I was hesitant about writing posts featuring the projects I work on. I’m not sure some of my clients would like to read about themselves on the World Wide Web. Nor was I sure if they needed to read my thoughts on them and the jobs they want me to do…
My business has been taking over more and more of my life, and the time I spend on projects has brought me good story fodder. Most of the stories aren’t about the client anyhow, but their projects. I’ve decided to write about some of them. I’d change the names to protect the innocent, but we know there are no innocent people…so I’ll change the names because it will be fun…
I was working on a particularly nasty project last week. And I’ll get into that story in another post. This is a story of what is sadly becoming the common denominator in the projects I work on.

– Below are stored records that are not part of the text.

(** * Offline sale buffer and sync controller of the point-of-sale page

    Shallow embedding of [src/pages/Sales.tsx]: the remote commit
    ([processSaleMutation]), the sync controller ([syncOfflineSales]) and the
    checkout handlers ([proceedToPayment], [completeSale], [resetSale]).

    The component runs on one UI thread.  An [async] function is a
    state-passing computation over a [World] that either returns or throws;
    where interleaving at [await] points matters, the sync pass and the
    checkout are also given as resumable machines ([PassK], [SaleK]) and
    related to the direct definitions.  A handler closes over the state of
    the render that built it: the captured values are explicit arguments,
    and the [Page] machine keeps track of which render's callback the window
    listeners hold. *)

From Stdlib Require Import String Ascii List ZArith Bool Arith Lia.
From Stdlib Require Import Decimal DecimalString DecimalZ DecimalNat.
From Stdlib Require Import Sorted Permutation.
Import ListNotations.
Local Open Scope string_scope.
Local Open Scope list_scope.

Set Implicit Arguments.

(* ================================================================== *)
(** ** Data model (the interfaces at the top of Sales.tsx)              *)
(* ================================================================== *)

(** JavaScript numbers.  Quantities, stock levels, counts and clock readings
    are integers in this program and are modelled by [Z].  Unit prices and
    amounts are binary64 values in the source; they are carried as [Z] as
    well, which agrees with the source wherever binary64 arithmetic is exact
    (integral amounts below 2^53, as in the sample data); what is stated
    about sums and products of amounts is to be read with that proviso, and
    nothing is stated about rounding. *)
Definition number := Z.

Record InventoryItem := {
  inv_id : string;
  inv_item_name : string;
  inv_category : string;
  inv_quantity : number;
  inv_unit_price : number;
  inv_is_available : bool
}.

(** [interface CartItem extends InventoryItem { cart_quantity: number; }] *)
Record CartItem := {
  ci_item : InventoryItem;
  ci_cart_quantity : number
}.

Record Customer := {
  c_name : string;
  c_phone : string;
  c_email : string;
  c_address : string
}.

Record CompanyInfo := {
  co_name : string;
  co_address : string;
  co_phone : string;
  co_email : string;
  co_upi_id : option string
}.

Record BillItem := {
  id : string;
  item_name : string;
  cart_quantity : number;
  unit_price : number;
  total_price : number
}.

Inductive PaymentMethod := cash | online.

Record BillData := {
  billId : string;
  items : list BillItem;
  customer : Customer;
  subtotal : number;
  finalAmount : number;
  notes : string;
  timestamp : Z;
  companyInfo : CompanyInfo;
  paymentMethod : PaymentMethod;
  userId : string
}.

(** The row handed to [supabase.from('sales').insert]. *)
Record SaleRow := {
  user_id : string;
  customer_name : string;
  customer_phone : string;
  total_amount : number;
  row_items : list BillItem;
  bill_data : BillData
}.

Record User := { uid : string }.

(** What [useAuth()] gives the component. *)
Record Auth := {
  user : option User;
  isAdmin : bool
}.

Definition defaultCompanyInfo : CompanyInfo := {|
  co_name := "Sri Lakshmi Supermarket";
  co_address := "#45, Main Road, V.V. Nagar, Mandya, Karnataka - 571401";
  co_phone := "+91 98765 43210";
  co_email := "contact@srilakshmisupermarket.com";
  co_upi_id := Some "srilakshmi-supermarket@okaxis"
|}.

(** Template-literal rendering of an integer ([`${n}`]). *)
Definition string_of_Z (z : Z) : string := NilEmpty.string_of_int (Z.to_int z).
Definition string_of_nat (n : nat) : string := string_of_Z (Z.of_nat n).

(* ================================================================== *)
(** ** Component state, stores and observable effects                   *)
(* ================================================================== *)

Record Dialogs := {
  payment : bool;
  success : bool;
  history : bool
}.

(** The [useState] cells of the component that the handlers touch. *)
Record Ui := {
  cart : list CartItem;
  customerForm : Customer;
  notesField : string;
  searchTerm : string;
  activeTab : string;
  dialogs : Dialogs;
  completedBill : option BillData;
  paymentBillId : string;
  isOffline : bool;
  isSyncing : bool;
  pendingSaleCount : nat
}.

Inductive ToastMsg :=
| ToastSyncing (n : nat)
| ToastSyncComplete (successCount : nat)
| ToastSavedOffline
| ToastTransactionFailed (message : string)
| ToastEmptyCart
| ToastCustomerInfoMissing
| ToastBackOnline
| ToastOffline.

Definition toast_title (t : ToastMsg) : string :=
  match t with
  | ToastSyncing _ => "Syncing..."
  | ToastSyncComplete _ => "Sync Complete"
  | ToastSavedOffline => "Sale Saved Offline"
  | ToastTransactionFailed _ => "Transaction Failed"
  | ToastEmptyCart => "Empty Cart"
  | ToastCustomerInfoMissing => "Customer Info Missing"
  | ToastBackOnline => "You are back online!"
  | ToastOffline => "You are offline"
  end.

Definition toast_description (t : ToastMsg) : string :=
  match t with
  | ToastSyncing n => "Uploading " ++ string_of_nat n ++ " offline sale(s)."
  | ToastSyncComplete n => string_of_nat n ++ " sale(s) successfully synced."
  | ToastSavedOffline => "This sale will be synced when you're back online."
  | ToastTransactionFailed message => message
  | ToastEmptyCart => "Please add items first."
  | ToastCustomerInfoMissing => "Please enter customer phone number."
  | ToastBackOnline => "Checking for pending sales..."
  | ToastOffline => "Sales will be saved locally."
  end.

(** [variant: "destructive"] marks a toast that reports a failure. *)
Definition toast_destructive (t : ToastMsg) : bool :=
  match t with
  | ToastTransactionFailed _ | ToastEmptyCart | ToastCustomerInfoMissing
  | ToastOffline => true
  | _ => false
  end.

Inductive QueryKey :=
| QKadminInventory
| QKsalesHistory (uid : option string) (isAdmin : bool).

I don’t expect the general population to know much about anything they hire professionals to do, whether it is computer repair, car repair, or home improvements and repairs. After all, that is what hiring someone is about.
For instance, I know nothing about car repair. I hire someone to fix my cars. I know nothing about cutting hair. I pay some one to style it. I hire a professional not for their labor, but for their expertise in their field.
As an example, I’m sure with a hammer and duct tape, I can fix a car; with a sharp pair of scissor, I can even cut hair. I’m also sure I’d never have a satisfied or returning client in either field. Labor vs expertise.
What I’m finding now is how easy it was for my clients to get rooked by supposed professionals, and how a contractors license doesn’t mean diddly when it comes to expertise. I don’t understand how a professional can behave, well, so unprofessionally. I would think a satisfied client would also be a returning client.
And, hopefully, a client with many friends with home improvement needs.